(Data records)
+ + + + + + +

Definition build_sql (s : TableSource) : list char :=
  let d := dialect (so_connection s) in
  let table_ref := @qualified_table _ d (so_schema s) (so_table s) in
  let column_list := commas (map (fun c => @quote_identifier _ d (tc_name c)) (so_columns s)) in
  match so_keyset_pk s with
  | Some pk_col =>
      let quoted_pk := @quote_identifier _ d pk_col in
      let where_clause :=
        match so_last_key_value s with
        | Some value =>
            let type_name :=
              list_find (fun c => tc_name c = pk_col) (so_columns s) ≫= fun p => tc_type_name p.2 in
            text "WHERE " ++ quoted_pk ++ text " > " ++ @value_to_literal_typed _ d value type_name
            ++ text " "
        | None => []
        end in
      text "SELECT " ++ column_list ++ text " FROM " ++ table_ref ++ text " " ++ where_clause
      ++ text "ORDER BY " ++ quoted_pk ++ text " " ++ limit_clause (so_connection s) (so_segment_size s)
  | None =>
      let order_by := commas (map (fun c => @quote_identifier _ d (tc_name c)) (so_columns s)) in
      text "SELECT " ++ column_list ++ text " FROM " ++ table_ref ++ text " ORDER BY " ++ order_by
      ++ text " " ++ limit_offset_clause (so_connection s) (so_segment_size s) (so_offset s)
  end.

(** [as u32], and the sum of a release build. *)
Definition u32_wrap (n : N) : N := (n mod 2 ^ 32)%N.

(** The source after a page that was not empty. *)
Definition after_page (rows : list Row) (s : TableSource) : TableSource :=
  let row_count := u32_wrap (N.of_nat (length rows)) in
  let last_key :=
    match so_keyset_pk s with
    | Some pk_col =>
        match position pk_col (so_columns s), last rows with
        | Some pk_index, Some last_row => last_row !! pk_index
        | _, _ => so_last_key_value s
        end
    | None => so_last_key_value s
    end in
  let offset :=
    match so_keyset_pk s with
    | Some _ => so_offset s
    | None => u32_wrap (so_offset s + row_count)
    end in
  mkSource (so_connection s) (so_schema s) (so_table s) (so_columns s) (so_segment_size s)
    (so_estimated_total s) (so_keyset_pk s) last_key offset
    (so_exhausted s || (row_count <? so_segment_size s)%N).

Definition set_exhausted (s : TableSource) : TableSource :=
  mkSource (so_connection s) (so_schema s) (so_table s) (so_columns s) (so_segment_size s)
    (so_estimated_total s) (so_keyset_pk s) (so_last_key_value s) (so_offset s) true.

Definition table_next_chunk : SM (TransferState * TableSource) TransferError (option RowChunk) :=
  p ← sm_get;
  let self := p.2 in
  stop ← (if so_exhausted self then mret true else outside token_cancelled);
  if (stop : bool) then mret None
  else
    rows ← sm_map_err Source (outside (exec (so_connection self) (build_sql self)));
    match rows with
    | [] => _ ← sm_modify (fun p => (p.1, set_exhausted p.2)); mret None
    | _ => _ ← sm_modify (fun p => (p.1, after_page rows p.2)); mret (Some rows)
    end.

End Token.

#[export] Instance table_row_source : RowSource TableSource := {
  source_columns := so_columns;
  next_chunk := table_next_chunk;
  estimated_total := so_estimated_total;
}.

(** ** Writing a table (table_sink.rs) *)

Record TableSink := mkSink {
  sk_connection : Conn;
  sk_schema : option (list char);
  sk_table : list char;
  sk_column_names : list (list char);
  sk_column_types : list (option (list char));
  sk_skipped : bool;
  sk_rows_written : N;
  sk_warnings : list (list char);
  sk_transaction_vocab : option TransactionVocab;
}.

Definition sink_new (c : Conn) (schema : option (list char)) (table : list char) : TableSink :=
  mkSink c schema table [] [] false 0 [] None.

(** The fields the operations assign. *)
Definition set_columns (columns : list TransferColumn) (k : TableSink) : TableSink :=
  mkSink (sk_connection k) (sk_schema k) (sk_table k) (map tc_name columns) (map tc_type_name columns)
    (sk_skipped k) (sk_rows_written k) (sk_warnings k) (sk_transaction_vocab k).
Definition set_skipped (warning : list char) (k : TableSink) : TableSink :=
  mkSink (sk_connection k) (sk_schema k) (sk_table k) (sk_column_names k) (sk_column_types k)
    true (sk_rows_written k) (sk_warnings k ++ [warning]) (sk_transaction_vocab k).
Definition add_written (n : N) (k : TableSink) : TableSink :=
  mkSink (sk_connection k) (sk_schema k) (sk_table k) (sk_column_names k) (sk_column_types k)
    (sk_skipped k) (sk_rows_written k + n) (sk_warnings k) (sk_transaction_vocab k).
Definition set_vocab (v : option TransactionVocab) (k : TableSink) : TableSink :=
  mkSink (sk_connection k) (sk_schema k) (sk_table k) (sk_column_names k) (sk_column_types k)
    (sk_skipped k) (sk_rows_written k) (sk_warnings k) v.
Definition take_warnings (k : TableSink) : TableSink :=
  mkSink (sk_connection k) (sk_schema k) (sk_table k) (sk_column_names k) (sk_column_types k)
    (sk_skipped k) (sk_rows_written k) [] (sk_transaction_vocab k).

Definition dotted_name (schema : option (list char)) (table : list char) : list char :=
  match schema with
  | Some s => s ++ text "." ++ table
  | None => table
  end.
Definition sink_qualified_name (k : TableSink) : list char := dotted_name (sk_schema k) (sk_table k).

(** [connection.execute(..).map(|_| ()).map_err(|e| TransferError::Sink(e.to_string()))]. *)
Definition exec_sink (c : Conn) (sql : list char) : SM TransferState TransferError unit :=
  _ ← sm_map_err Sink (exec c sql); mret tt.

Definition no_create (k : TableSink) : TransferError :=
  Sink (text "driver does not support CREATE TABLE for '" ++ sink_qualified_name k ++ text "'").

Definition create_spec (k : TableSink) (columns : list TransferColumn) : CreateTableSpec :=
  mkCreate (sk_schema k) (sk_table k) columns false.

Definition create_table (k : TableSink) (columns : list TransferColumn)
  : SM TransferState TransferError unit :=
  match query_generator (sk_connection k) with
  | None => sm_err (no_create k)
  | Some generator =>
      match generate_create_table generator (create_spec k columns) with
      | Ok (Some query) => exec_sink (sk_connection k) query
      | Ok None => sm_err (no_create k)
      | Err e => sm_err (Sink e)
      end
  end.

Definition drop_sql (k : TableSink) : list char :=
  text "DROP TABLE IF EXISTS " ++
  @qualified_table _ (dialect (sk_connection k)) (sk_schema k) (sk_table k).
Definition drop_table_if_exists (k : TableSink) : SM TransferState TransferError unit :=
  exec_sink (sk_connection k) (drop_sql k).

Definition truncate_sql (k : TableSink) : list char :=
  text "TRUNCATE TABLE " ++
  @qualified_table _ (dialect (sk_connection k)) (sk_schema k) (sk_table k).
Definition truncate_table (k : TableSink) : SM TransferState TransferError unit :=
  if negb (supports (sk_connection k) TRUNCATE_TABLE) then
    sm_err (Sink (text "driver does not support TRUNCATE TABLE for '" ++ sink_qualified_name k ++ text "'"))
  else exec_sink (sk_connection k) (truncate_sql k).

Definition max_bulk_insert_rows (c : Conn) : option nat :=
  let cap := default 0%N (limits_max_bulk_insert_rows c) in
  if (cap =? 0)%N then None else Some (N.to_nat cap).

(** The assignments of a row, as far as both names and values go. *)
Definition row_assignments (column_names : list (list char)) (column_types : list (option (list char)))
    (row : Row) : list ColumnAssignment :=
  imap (fun index p => mkAssign p.1 p.2 (mjoin (column_types !! index))) (zip column_names row).

Definition insert_of (k : TableSink) (row : Row) : RowInsert :=
  mkInsert (sk_table k) (sk_schema k) (row_assignments (sk_column_names k) (sk_column_types k) row).

(** The rows from here on, of which [written] rows were written before. *)
Fixpoint write_rows_per_row (k : TableSink) (written : N) (rows : list Row)
  : SM TransferState TransferError N :=
  match rows with
  | [] => mret written
  | row :: rest =>
      _ ← sm_map_err Sink (on_db (insert_row (sk_connection k) (insert_of k row)));
      write_rows_per_row k (written + 1) rest
  end.

(** [slice::chunks]; a chunk takes a row at least, so a round per row is enough. *)
Fixpoint chunks {A} (rounds batch_size : nat) (l : list A) : list (list A) :=
  match rounds, l with
  | S rounds', _ :: _ => take batch_size l :: chunks rounds' batch_size (drop batch_size l)
  | _, _ => []
  end.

+ + + + + + +

:: Action item ::
If a line in the records above includes the string "commas", copy it.

:: Your solution ::
  let column_list := commas (map (fun c => @quote_identifier _ d (tc_name c)) (so_columns s)) in
      let order_by := commas (map (fun c => @quote_identifier _ d (tc_name c)) (so_columns s)) in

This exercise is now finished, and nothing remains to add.